Collected data
Lemma survives_unfold data i r :
  nth_error data i = Some r ->
  survives data i
  = negb (existsb (text_eqb (Data.text r)) (firstn i (map Data.text data)))
    || is_empty_text (Data.text r) || isna (Data.text r).
Proof.
  intros H. unfold survives, keep_mask, duplicated.
  assert (Hi : i < length data) by (apply nth_error_Some; congruence).
  assert (Ht : nth_error (map Data.text data) i = Some (Data.text r))
    by (rewrite nth_error_map, H; reflexivity).
  set (f := fun '(dup, t) => negb dup || is_empty_text t || isna t).
  change false with (f (true, Some "x"%string)) at 1.
  rewrite map_nth, combine_nth
    by (now rewrite duplicated_from_length).
  rewrite (nth_indep _ true false)
    by (now rewrite duplicated_from_length, length_map).
  rewrite (duplicated_from_nth _ [] _ _ Ht). simpl.
  rewrite (nth_error_nth _ _ _ Ht). reflexivity.
Qed.

Lemma existsb_firstn_false (texts : list (option string)) i t :
  existsb (text_eqb t) (firstn i texts) = false <->
  forall j t', j < i -> nth_error texts j = Some t' -> t' <> t.
Proof.
  revert i. induction texts as [|x texts IH]; intros i.
  - rewrite firstn_nil. simpl. split; auto.
    intros _ [|j] t' _ H; discriminate.
  - destruct i as [|i]; simpl.
    + split; auto. intros _ j t' Hj. lia.
    + rewrite orb_false_iff, IH. split.
      * intros [Hx Hrest] [|j] t' Hj H; simpl in H.
        -- inversion H; subst. intros ->.
           assert (text_eqb t t = true) by now apply text_eqb_eq.
           congruence.
        -- apply (Hrest j); auto. lia.
      * intros Hall. split.
        -- destruct (text_eqb t x) eqn:E; auto.
           apply text_eqb_eq in E. subst.
           exfalso. apply (Hall 0 x); auto. lia.
        -- intros j t' Hj H. apply (Hall (S j)); auto. lia.
Qed.

(** The frame line 140 leaves is made of the records at the surviving
    positions, in their order. *)
Lemma select_rows_positions {A} (data : list A) : forall mask off,
  length mask = length data ->
  select_rows data mask
  = map snd (filter (fun ir => nth (fst ir - off) mask false)
                    (combine (seq off (length data)) data)).
Proof.
  unfold select_rows.
  induction data as [|x data IH]; intros [|b mask] off Hlen;
    simpl in *; try discriminate; auto.
  rewrite Nat.sub_diag.
  assert (Htail :
    filter (fun ir => nth (fst ir - off) (b :: mask) false)
           (combine (seq (S off) (length data)) data)
    = filter (fun ir => nth (fst ir - S off) mask false)
             (combine (seq (S off) (length data)) data)).
  { apply filter_ext_in. intros [j y] Hin.
    apply in_combine_l, in_seq in Hin. simpl.
    replace (j - off) with (S (j - S off)) by lia. reflexivity. }
  simpl in Htail. rewrite Htail.
  destruct b; simpl; rewrite (IH mask (S off)) by lia; reflexivity.
Qed.

Lemma drop_duplicates_survivors data :
  drop_duplicates data
  = map snd (filter (fun ir => survives data (fst ir))
                    (combine (seq 0 (length data)) data)).
Proof.
  unfold drop_duplicates.
  rewrite (select_rows_positions data (keep_mask data) 0)
    by apply keep_mask_length.
  f_equal. apply filter_ext. intros [j y]. simpl.
  now rewrite Nat.sub_0_r.
Qed.

(** Line 140 with the index: the labelled rows kept are those whose label
    the mask is true at. *)
Lemma select_rows_indexed {A} (data : list A) : forall mask off,
  length mask = length data ->
  select_rows (combine (seq off (length data)) data) mask
  = filter (fun ir => nth (fst ir - off) mask false)
           (combine (seq off (length data)) data).
Proof.
  unfold select_rows.
  induction data as [|x data IH]; intros [|b mask] off Hlen;
    simpl in *; try discriminate; auto.
  rewrite Nat.sub_diag.
  assert (Htail :
    filter (fun ir => nth (fst ir - off) (b :: mask) false)
           (combine (seq (S off) (length data)) data)
    = filter (fun ir => nth (fst ir - S off) mask false)
             (combine (seq (S off) (length data)) data)).
  { apply filter_ext_in. intros [j y] Hin.
    apply in_combine_l, in_seq in Hin. simpl.
    replace (j - off) with (S (j - S off)) by lia. reflexivity. }
  simpl in Htail. rewrite Htail.
  destruct b; simpl; rewrite (IH mask (S off)) by lia; reflexivity.
Qed.

Lemma drop_duplicates_indexed_survivors data :
  drop_duplicates_indexed data
  = filter (fun ir => survives data (fst ir)) (indexed data).
Proof.
  unfold drop_duplicates_indexed, indexed.
  rewrite (select_rows_indexed data (keep_mask data) 0)
    by apply keep_mask_length.
  apply filter_ext. intros [j y]. simpl. unfold survives.
  now rewrite Nat.sub_0_r.
Qed.

Lemma in_indexed {A} (l : list A) i x :
  In (i, x) (indexed l) <-> nth_error l i = Some x.
Proof.
  unfold indexed.
  assert (H : forall off j, In (j, x) (combine (seq off (length l)) l) <->
                            off <= j /\ nth_error l (j - off) = Some x).
  { clear. induction l as [|y l IH]; intros off j; simpl.
    - split; [tauto|]. intros [_ H]. destruct (j - off); discriminate.
    - rewrite IH. split.
      + intros [H|[Hle H]].
        * inversion H; subst. rewrite Nat.sub_diag. auto.
        * split; [lia|]. replace (j - off) with (S (j - S off)) by lia.
          exact H.
      + intros [Hle H]. destruct (j - off) as [|m] eqn:E.
        * left. inversion H. f_equal. lia.
        * right. split; [lia|]. replace (j - S off) with m by lia. exact H. }
  rewrite (H 0), Nat.sub_0_r. intuition lia.
Qed.

Lemma indexed_labels {A} (l : list A) : map fst (indexed l) = seq 0 (length l).
Proof.
  unfold indexed. generalize 0 as off.
  induction l as [|x l IH]; intros off; simpl; [reflexivity|].
  now rewrite IH.
Qed.

Lemma NoDup_map_fst_filter {A B} (f : A * B -> bool) (l : list (A * B)) :
  NoDup (map fst l) -> NoDup (map fst (filter f l)).
Proof.
  induction l as [|x l IH]; simpl; intros H; [constructor|].
  inversion H as [|? ? Hx Hl]; subst.
  destruct (f x); simpl; [|now apply IH].
  constructor; [|now apply IH].
  intros Hin. apply Hx. apply in_map_iff in Hin.
  destruct Hin as [y [Hy Hin]]. apply filter_In in Hin.
  apply in_map_iff. exists y. tauto.
Qed.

WHAT TO DO: Could you retype every record above exactly as given?

ANSWER SPACE:
Lemma survives_unfold data i r :
  nth_error data i = Some r ->
  survives data i
  = negb (existsb (text_eqb (Data.text r)) (firstn i (map Data.text data)))
    || is_empty_text (Data.text r) || isna (Data.text r).
Proof.
  intros H. unfold survives, keep_mask, duplicated.
  assert (Hi : i < length data) by (apply nth_error_Some; congruence).
  assert (Ht : nth_error (map Data.text data) i = Some (Data.text r))
    by (rewrite nth_error_map, H; reflexivity).
  set (f := fun '(dup, t) => negb dup || is_empty_text t || isna t).
  change false with (f (true, Some "x"%string)) at 1.
  rewrite map_nth, combine_nth
    by (now rewrite duplicated_from_length).
  rewrite (nth_indep _ true false)
    by (now rewrite duplicated_from_length, length_map).
  rewrite (duplicated_from_nth _ [] _ _ Ht). simpl.
  rewrite (nth_error_nth _ _ _ Ht). reflexivity.
Qed.

Lemma existsb_firstn_false (texts : list (option string)) i t :
  existsb (text_eqb t) (firstn i texts) = false <->
  forall j t', j < i -> nth_error texts j = Some t' -> t' <> t.
Proof.
  revert i. induction texts as [|x texts IH]; intros i.
  - rewrite firstn_nil. simpl. split; auto.
    intros _ [|j] t' _ H; discriminate.
  - destruct i as [|i]; simpl.
    + split; auto. intros _ j t' Hj. lia.
    + rewrite orb_false_iff, IH. split.
      * intros [Hx Hrest] [|j] t' Hj H; simpl in H.
        -- inversion H; subst. intros ->.
           assert (text_eqb t t = true) by now apply text_eqb_eq.
           congruence.
        -- apply (Hrest j); auto. lia.
      * intros Hall. split.
        -- destruct (text_eqb t x) eqn:E; auto.
           apply text_eqb_eq in E. subst.
           exfalso. apply (Hall 0 x); auto. lia.
        -- intros j t' Hj H. apply (Hall (S j)); auto. lia.
Qed.

(** The frame line 140 leaves is made of the records at the surviving
    positions, in their order. *)
Lemma select_rows_positions {A} (data : list A) : forall mask off,
  length mask = length data ->
  select_rows data mask
  = map snd (filter (fun ir => nth (fst ir - off) mask false)
                    (combine (seq off (length data)) data)).
Proof.
  unfold select_rows.
  induction data as [|x data IH]; intros [|b mask] off Hlen;
    simpl in *; try discriminate; auto.
  rewrite Nat.sub_diag.
  assert (Htail :
    filter (fun ir => nth (fst ir - off) (b :: mask) false)
           (combine (seq (S off) (length data)) data)
    = filter (fun ir => nth (fst ir - S off) mask false)
             (combine (seq (S off) (length data)) data)).
  { apply filter_ext_in. intros [j y] Hin.
    apply in_combine_l, in_seq in Hin. simpl.
    replace (j - off) with (S (j - S off)) by lia. reflexivity. }
  simpl in Htail. rewrite Htail.
  destruct b; simpl; rewrite (IH mask (S off)) by lia; reflexivity.
Qed.

Lemma drop_duplicates_survivors data :
  drop_duplicates data
  = map snd (filter (fun ir => survives data (fst ir))
                    (combine (seq 0 (length data)) data)).
Proof.
  unfold drop_duplicates.
  rewrite (select_rows_positions data (keep_mask data) 0)
    by apply keep_mask_length.
  f_equal. apply filter_ext. intros [j y]. simpl.
  now rewrite Nat.sub_0_r.
Qed.

(** Line 140 with the index: the labelled rows kept are those whose label
    the mask is true at. *)
Lemma select_rows_indexed {A} (data : list A) : forall mask off,
  length mask = length data ->
  select_rows (combine (seq off (length data)) data) mask
  = filter (fun ir => nth (fst ir - off) mask false)
           (combine (seq off (length data)) data).
Proof.
  unfold select_rows.
  induction data as [|x data IH]; intros [|b mask] off Hlen;
    simpl in *; try discriminate; auto.
  rewrite Nat.sub_diag.
  assert (Htail :
    filter (fun ir => nth (fst ir - off) (b :: mask) false)
           (combine (seq (S off) (length data)) data)
    = filter (fun ir => nth (fst ir - S off) mask false)
             (combine (seq (S off) (length data)) data)).
  { apply filter_ext_in. intros [j y] Hin.
    apply in_combine_l, in_seq in Hin. simpl.
    replace (j - off) with (S (j - S off)) by lia. reflexivity. }
  simpl in Htail. rewrite Htail.
  destruct b; simpl; rewrite (IH mask (S off)) by lia; reflexivity.
Qed.

Lemma drop_duplicates_indexed_survivors data :
  drop_duplicates_indexed data
  = filter (fun ir => survives data (fst ir)) (indexed data).
Proof.
  unfold drop_duplicates_indexed, indexed.
  rewrite (select_rows_indexed data (keep_mask data) 0)
    by apply keep_mask_length.
  apply filter_ext. intros [j y]. simpl. unfold survives.
  now rewrite Nat.sub_0_r.
Qed.

Lemma in_indexed {A} (l : list A) i x :
  In (i, x) (indexed l) <-> nth_error l i = Some x.
Proof.
  unfold indexed.
  assert (H : forall off j, In (j, x) (combine (seq off (length l)) l) <->
                            off <= j /\ nth_error l (j - off) = Some x).
  { clear. induction l as [|y l IH]; intros off j; simpl.
    - split; [tauto|]. intros [_ H]. destruct (j - off); discriminate.
    - rewrite IH. split.
      + intros [H|[Hle H]].
        * inversion H; subst. rewrite Nat.sub_diag. auto.
        * split; [lia|]. replace (j - off) with (S (j - S off)) by lia.
          exact H.
      + intros [Hle H]. destruct (j - off) as [|m] eqn:E.
        * left. inversion H. f_equal. lia.
        * right. split; [lia|]. replace (j - S off) with m by lia. exact H. }
  rewrite (H 0), Nat.sub_0_r. intuition lia.
Qed.

Lemma indexed_labels {A} (l : list A) : map fst (indexed l) = seq 0 (length l).
Proof.
  unfold indexed. generalize 0 as off.
  induction l as [|x l IH]; intros off; simpl; [reflexivity|].
  now rewrite IH.
Qed.

Lemma NoDup_map_fst_filter {A B} (f : A * B -> bool) (l : list (A * B)) :
  NoDup (map fst l) -> NoDup (map fst (filter f l)).
Proof.
  induction l as [|x l IH]; simpl; intros H; [constructor|].
  inversion H as [|? ? Hx Hl]; subst.
  destruct (f x); simpl; [|now apply IH].
  constructor; [|now apply IH].
  intros Hin. apply Hx. apply in_map_iff in Hin.
  destruct Hin as [y [Hy Hin]]. apply filter_In in Hin.
  apply in_map_iff. exists y. tauto.
Qed.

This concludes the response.